Children have been drawn to the circus for generations to see acrobats and clowns perform. In a small, picturesque town in northern Vermont, Circus Smirkus camp teaches children how to be acrobats and clowns.
In a field near cows and barns stand huge colorful tents surrounded by a bustle of activity. Outside, children in pairs juggle clubs high into the air. Inside the huge, blue and white "Mama Mia" tent, aerialists swing high in the air. The bright red and yellow "Natalie" tent houses acrobats: stilt walkers, tumblers, and human-pyramid builders. The white "Wedding" tent is for performance artists, clowns, and dancers. Campers ages 10 to 16 in the intermediate-level circus-arts summer camp rotate among the various disciplines during the day.

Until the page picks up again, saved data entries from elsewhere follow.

(* ===== verification/H2Session.v ===== *)
(** The shared HTTP/2 session of go-http2-websocket-executor: the read loop that
    acknowledges settings, returns flow-control credit, assembles header blocks and hands
    every stream its events, as a step function and as an interleaving with the streams
    that consume them. The framer (golang.org/x/net/http2) is the list of frames it
    delivers; the HPACK decoder is a parameter. *)
From S2P Require Export Prelude GoText.

(** ** The framer *)

(** What [fr.ReadFrame] returns, by the types the source switches on. *)
Inductive h2frame :=
| SettingsFrame (ack : bool) (settings : list (Z * Z))
| WindowUpdateFrame (streamID increment : Z)
| DataFrame (streamID : Z) (data : bytes)
| RSTStreamFrame (streamID : Z) (code : string)
| GoAwayFrame (lastStreamID : Z) (code : string)
| HeadersFrame (streamID : Z) (fragment : bytes) (ended : bool)
| ContinuationFrame (streamID : Z) (fragment : bytes) (ended : bool)
| OtherFrame (streamID : Z).

(** What the executor writes through the framer. *)
Inductive h2write :=
| WriteSettings (settings : list (Z * Z))
| WriteSettingsAck
| WriteWindowUpdate (streamID increment : Z)
| WriteHeaders (streamID : Z) (block : bytes)
| WriteData (streamID : Z) (data : bytes).

Record framer := Framer {
  fr_in : list h2frame;
  fr_end : goerror;                       (* what ReadFrame returns after them *)
  fr_out : list h2write;
  fr_faults : list (option goerror)       (* what the next writes return *)
}.

Definition ReadFrame (fr : framer) : res h2frame * framer :=
  match fr_in fr with
  | f :: r => (Ok f, Framer r (fr_end fr) (fr_out fr) (fr_faults fr))
  | [] => (Err (fr_end fr), fr)
  end.

Definition fr_write (w : h2write) (fr : framer) : option goerror * framer :=
  match fr_faults fr with
  | Some e :: f => (Some e, Framer (fr_in fr) (fr_end fr) (fr_out fr) f)
  | None :: f => (None, Framer (fr_in fr) (fr_end fr) (fr_out fr ++ [w]) f)
  | [] => (None, Framer (fr_in fr) (fr_end fr) (fr_out fr ++ [w]) [])
  end.

(** The setting RFC 8441 adds. *)
Definition SettingEnableConnectProtocol : Z := 0x8.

Eleven-year-old Kate Kane's face reflects excitement and apprehension as she tries to balance on a trapeze for the first time. Although the swing is not high off the ground and a coach stands at her side, Katie finds the apparatus challenging. She laughs nervously as fellow campers chirp words of encouragement. Finally, she gains her balance and strikes a pose of complete confidence - a huge smile fills her face.
Circus is a noncompetitive art form that marries the creative with the athletic, says camp director Mary Blouin. One competes with oneself here, so the camp stresses personal goal-setting. Since almost anything can be incorporated into the circus, campers can always find something they're good at.
"Everybody has the ability to accomplish goals they set for themselves," Ms. Blouin says. "Your heart wouldn't let you want something you couldn't achieve."